### TASK INSTRUCTIONS
Reproduce precisely the lines of the listing below, starting with the line that contains "event = READ" and stopping after the line that contains "(** A closed"; include nothing else.
*** RECORDS FOR THE TASK Section Begins ***
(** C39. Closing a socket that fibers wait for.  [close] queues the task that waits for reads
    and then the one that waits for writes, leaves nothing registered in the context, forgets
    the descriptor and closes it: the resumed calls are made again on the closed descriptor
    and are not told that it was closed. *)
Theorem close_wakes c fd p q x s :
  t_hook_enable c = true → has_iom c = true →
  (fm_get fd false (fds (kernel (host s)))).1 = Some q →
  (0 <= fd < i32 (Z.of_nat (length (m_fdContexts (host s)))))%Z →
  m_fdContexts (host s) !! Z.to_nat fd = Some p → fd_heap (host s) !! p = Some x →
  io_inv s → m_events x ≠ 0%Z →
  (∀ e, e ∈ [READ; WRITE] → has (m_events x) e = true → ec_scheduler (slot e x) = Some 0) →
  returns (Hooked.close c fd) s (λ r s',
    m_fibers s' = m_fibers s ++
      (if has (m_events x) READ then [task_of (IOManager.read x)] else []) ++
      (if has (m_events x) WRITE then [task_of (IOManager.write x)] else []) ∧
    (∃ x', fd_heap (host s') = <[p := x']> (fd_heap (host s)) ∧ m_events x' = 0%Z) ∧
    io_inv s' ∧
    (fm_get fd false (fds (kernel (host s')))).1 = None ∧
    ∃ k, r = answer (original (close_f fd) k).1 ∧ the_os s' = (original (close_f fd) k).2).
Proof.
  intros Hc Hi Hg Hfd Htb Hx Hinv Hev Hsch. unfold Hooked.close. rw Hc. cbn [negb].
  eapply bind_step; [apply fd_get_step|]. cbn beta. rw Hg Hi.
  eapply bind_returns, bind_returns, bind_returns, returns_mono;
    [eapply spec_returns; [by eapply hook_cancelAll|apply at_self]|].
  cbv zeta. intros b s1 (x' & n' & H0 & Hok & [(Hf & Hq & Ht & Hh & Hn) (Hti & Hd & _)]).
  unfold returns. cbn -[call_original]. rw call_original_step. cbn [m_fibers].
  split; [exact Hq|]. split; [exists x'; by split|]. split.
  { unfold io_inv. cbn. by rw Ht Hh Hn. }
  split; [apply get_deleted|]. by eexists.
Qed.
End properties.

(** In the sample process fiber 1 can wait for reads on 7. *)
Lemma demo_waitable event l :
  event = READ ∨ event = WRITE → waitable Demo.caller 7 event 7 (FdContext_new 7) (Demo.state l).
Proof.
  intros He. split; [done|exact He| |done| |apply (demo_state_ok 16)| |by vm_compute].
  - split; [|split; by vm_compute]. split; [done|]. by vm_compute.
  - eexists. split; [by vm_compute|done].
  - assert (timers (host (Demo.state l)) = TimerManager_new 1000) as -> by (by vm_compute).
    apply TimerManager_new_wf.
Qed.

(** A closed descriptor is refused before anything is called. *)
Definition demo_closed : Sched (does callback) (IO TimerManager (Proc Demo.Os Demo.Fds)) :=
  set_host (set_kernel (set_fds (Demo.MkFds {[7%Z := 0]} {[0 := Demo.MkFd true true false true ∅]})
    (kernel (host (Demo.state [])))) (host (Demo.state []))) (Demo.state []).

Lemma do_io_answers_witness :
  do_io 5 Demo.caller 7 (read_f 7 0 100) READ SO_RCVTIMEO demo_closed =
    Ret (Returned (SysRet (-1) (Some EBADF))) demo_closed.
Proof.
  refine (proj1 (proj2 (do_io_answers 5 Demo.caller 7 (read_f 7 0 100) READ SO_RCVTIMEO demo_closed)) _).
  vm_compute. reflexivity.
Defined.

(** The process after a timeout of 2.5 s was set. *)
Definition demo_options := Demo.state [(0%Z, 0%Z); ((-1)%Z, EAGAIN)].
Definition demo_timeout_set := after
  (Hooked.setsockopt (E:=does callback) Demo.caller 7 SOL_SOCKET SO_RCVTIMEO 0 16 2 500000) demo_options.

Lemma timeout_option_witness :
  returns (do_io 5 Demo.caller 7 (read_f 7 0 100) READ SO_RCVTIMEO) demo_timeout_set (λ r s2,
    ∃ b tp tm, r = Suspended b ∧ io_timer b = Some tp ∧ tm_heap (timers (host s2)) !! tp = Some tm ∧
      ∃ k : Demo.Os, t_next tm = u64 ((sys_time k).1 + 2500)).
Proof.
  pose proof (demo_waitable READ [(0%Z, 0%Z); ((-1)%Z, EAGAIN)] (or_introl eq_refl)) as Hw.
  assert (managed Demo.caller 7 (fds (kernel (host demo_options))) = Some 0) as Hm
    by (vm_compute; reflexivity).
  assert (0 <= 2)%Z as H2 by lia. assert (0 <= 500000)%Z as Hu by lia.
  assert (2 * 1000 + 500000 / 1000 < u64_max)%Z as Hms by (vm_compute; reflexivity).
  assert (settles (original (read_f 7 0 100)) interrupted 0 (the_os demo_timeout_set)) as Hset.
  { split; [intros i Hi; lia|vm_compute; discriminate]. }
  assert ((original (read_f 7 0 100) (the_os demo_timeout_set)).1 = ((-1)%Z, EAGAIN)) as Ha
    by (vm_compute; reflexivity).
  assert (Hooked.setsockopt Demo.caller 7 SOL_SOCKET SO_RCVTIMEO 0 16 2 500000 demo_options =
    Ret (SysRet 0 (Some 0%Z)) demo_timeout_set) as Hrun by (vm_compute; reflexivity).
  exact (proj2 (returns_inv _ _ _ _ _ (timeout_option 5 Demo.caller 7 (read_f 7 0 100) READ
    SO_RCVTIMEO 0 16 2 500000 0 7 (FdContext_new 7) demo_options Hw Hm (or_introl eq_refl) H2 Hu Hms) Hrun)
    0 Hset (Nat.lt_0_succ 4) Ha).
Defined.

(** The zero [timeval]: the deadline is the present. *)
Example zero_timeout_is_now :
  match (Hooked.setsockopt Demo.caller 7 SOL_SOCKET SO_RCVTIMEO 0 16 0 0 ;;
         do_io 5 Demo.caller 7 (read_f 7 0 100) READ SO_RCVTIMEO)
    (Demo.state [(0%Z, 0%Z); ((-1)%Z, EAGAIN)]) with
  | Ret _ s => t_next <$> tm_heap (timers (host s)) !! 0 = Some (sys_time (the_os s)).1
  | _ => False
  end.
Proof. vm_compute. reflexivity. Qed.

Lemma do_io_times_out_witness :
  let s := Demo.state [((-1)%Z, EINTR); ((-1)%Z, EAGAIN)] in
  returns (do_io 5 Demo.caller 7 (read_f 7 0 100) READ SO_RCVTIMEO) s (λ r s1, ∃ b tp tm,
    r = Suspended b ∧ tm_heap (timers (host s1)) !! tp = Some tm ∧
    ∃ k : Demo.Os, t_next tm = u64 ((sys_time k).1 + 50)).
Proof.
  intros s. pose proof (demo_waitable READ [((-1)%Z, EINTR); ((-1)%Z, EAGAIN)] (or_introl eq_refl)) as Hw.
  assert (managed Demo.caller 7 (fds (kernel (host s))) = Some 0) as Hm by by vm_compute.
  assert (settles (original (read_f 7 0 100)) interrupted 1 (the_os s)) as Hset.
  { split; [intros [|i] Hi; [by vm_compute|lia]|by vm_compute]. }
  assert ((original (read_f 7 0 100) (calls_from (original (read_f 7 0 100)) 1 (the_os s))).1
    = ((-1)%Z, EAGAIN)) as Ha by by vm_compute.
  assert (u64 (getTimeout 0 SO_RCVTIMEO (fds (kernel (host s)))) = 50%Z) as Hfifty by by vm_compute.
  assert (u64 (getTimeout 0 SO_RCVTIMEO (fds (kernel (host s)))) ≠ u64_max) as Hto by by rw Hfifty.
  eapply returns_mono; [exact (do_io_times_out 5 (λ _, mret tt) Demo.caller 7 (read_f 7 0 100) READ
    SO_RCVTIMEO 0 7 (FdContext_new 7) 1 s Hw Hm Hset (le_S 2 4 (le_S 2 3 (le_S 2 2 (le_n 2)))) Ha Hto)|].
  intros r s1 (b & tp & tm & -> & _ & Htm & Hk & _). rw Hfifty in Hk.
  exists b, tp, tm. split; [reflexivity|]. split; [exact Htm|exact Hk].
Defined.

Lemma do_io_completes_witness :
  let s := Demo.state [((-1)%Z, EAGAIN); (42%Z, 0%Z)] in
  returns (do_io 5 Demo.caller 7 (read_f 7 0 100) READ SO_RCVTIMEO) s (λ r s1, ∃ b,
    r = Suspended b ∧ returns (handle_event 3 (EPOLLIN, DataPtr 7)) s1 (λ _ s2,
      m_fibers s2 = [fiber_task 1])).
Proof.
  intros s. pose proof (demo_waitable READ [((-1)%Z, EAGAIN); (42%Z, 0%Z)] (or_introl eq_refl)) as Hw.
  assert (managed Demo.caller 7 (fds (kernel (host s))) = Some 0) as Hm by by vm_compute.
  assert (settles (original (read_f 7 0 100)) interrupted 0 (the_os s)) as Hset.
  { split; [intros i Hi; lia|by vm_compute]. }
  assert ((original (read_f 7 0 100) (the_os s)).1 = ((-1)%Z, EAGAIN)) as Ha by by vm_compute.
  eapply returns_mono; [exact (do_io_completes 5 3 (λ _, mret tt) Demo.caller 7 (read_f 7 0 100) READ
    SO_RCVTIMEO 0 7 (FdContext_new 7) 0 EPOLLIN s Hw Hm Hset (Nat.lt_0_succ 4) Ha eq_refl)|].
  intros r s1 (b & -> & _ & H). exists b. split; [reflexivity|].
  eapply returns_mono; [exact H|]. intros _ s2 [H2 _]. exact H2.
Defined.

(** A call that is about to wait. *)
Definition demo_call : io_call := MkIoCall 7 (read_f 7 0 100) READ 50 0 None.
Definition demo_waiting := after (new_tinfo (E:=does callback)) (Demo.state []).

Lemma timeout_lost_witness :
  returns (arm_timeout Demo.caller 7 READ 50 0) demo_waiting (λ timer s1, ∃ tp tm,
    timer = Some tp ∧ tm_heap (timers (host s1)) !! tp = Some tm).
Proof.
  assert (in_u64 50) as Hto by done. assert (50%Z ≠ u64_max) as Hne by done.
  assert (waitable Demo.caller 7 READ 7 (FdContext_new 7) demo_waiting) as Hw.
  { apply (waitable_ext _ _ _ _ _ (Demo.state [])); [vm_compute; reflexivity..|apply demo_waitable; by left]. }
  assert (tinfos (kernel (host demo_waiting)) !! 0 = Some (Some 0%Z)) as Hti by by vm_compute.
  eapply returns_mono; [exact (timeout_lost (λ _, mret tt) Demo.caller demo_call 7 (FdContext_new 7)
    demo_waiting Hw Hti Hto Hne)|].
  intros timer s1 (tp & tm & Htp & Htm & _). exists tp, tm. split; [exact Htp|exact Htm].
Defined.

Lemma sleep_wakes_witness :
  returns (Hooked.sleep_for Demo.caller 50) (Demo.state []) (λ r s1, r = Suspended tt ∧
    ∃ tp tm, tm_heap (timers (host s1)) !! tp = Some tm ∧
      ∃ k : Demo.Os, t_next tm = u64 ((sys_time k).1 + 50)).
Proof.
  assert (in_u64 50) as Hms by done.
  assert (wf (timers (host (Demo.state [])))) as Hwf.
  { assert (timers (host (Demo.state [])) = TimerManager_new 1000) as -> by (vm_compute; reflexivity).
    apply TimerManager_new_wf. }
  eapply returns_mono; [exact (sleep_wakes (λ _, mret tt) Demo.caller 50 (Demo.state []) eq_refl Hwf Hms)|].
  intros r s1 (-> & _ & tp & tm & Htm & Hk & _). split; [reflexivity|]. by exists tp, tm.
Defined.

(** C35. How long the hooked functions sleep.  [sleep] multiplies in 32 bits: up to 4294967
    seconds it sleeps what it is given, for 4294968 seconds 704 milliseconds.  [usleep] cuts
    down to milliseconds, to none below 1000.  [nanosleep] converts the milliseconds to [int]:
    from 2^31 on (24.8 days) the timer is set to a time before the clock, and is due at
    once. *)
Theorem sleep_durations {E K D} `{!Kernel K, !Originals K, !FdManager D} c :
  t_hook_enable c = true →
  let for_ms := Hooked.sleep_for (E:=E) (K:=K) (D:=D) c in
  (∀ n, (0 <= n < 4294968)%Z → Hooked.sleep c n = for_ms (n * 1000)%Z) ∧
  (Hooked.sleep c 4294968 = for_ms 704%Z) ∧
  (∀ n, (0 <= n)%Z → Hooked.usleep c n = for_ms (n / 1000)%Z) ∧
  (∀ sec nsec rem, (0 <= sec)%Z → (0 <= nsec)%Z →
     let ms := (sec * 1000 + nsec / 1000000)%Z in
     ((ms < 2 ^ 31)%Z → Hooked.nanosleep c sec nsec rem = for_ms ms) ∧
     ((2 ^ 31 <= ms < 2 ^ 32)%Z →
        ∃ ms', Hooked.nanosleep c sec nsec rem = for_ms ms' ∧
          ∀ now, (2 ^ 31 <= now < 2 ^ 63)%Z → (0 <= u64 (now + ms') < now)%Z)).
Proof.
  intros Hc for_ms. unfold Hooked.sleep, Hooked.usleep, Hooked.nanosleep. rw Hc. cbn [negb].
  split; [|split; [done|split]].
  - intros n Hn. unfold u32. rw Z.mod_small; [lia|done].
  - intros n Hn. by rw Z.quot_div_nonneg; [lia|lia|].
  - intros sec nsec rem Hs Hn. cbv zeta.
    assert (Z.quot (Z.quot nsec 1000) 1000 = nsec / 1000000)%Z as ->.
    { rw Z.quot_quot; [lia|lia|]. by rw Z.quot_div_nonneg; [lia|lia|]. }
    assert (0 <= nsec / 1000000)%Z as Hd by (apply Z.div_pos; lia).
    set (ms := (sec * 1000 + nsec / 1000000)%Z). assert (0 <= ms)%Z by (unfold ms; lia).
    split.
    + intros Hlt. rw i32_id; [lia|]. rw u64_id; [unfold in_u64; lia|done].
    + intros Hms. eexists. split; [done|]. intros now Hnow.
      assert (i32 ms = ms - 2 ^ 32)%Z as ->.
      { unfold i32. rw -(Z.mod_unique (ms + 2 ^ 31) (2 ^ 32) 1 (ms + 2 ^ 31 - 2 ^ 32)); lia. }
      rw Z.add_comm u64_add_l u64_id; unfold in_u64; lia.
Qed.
*** RECORDS FOR THE TASK Section Ends ***
### ANSWER TO THIS EXERCISE
  event = READ ∨ event = WRITE → waitable Demo.caller 7 event 7 (FdContext_new 7) (Demo.state l).
Proof.
  intros He. split; [done|exact He| |done| |apply (demo_state_ok 16)| |by vm_compute].
  - split; [|split; by vm_compute]. split; [done|]. by vm_compute.
  - eexists. split; [by vm_compute|done].
  - assert (timers (host (Demo.state l)) = TimerManager_new 1000) as -> by (by vm_compute).
    apply TimerManager_new_wf.
Qed.

(** A closed descriptor is refused before anything is called. *)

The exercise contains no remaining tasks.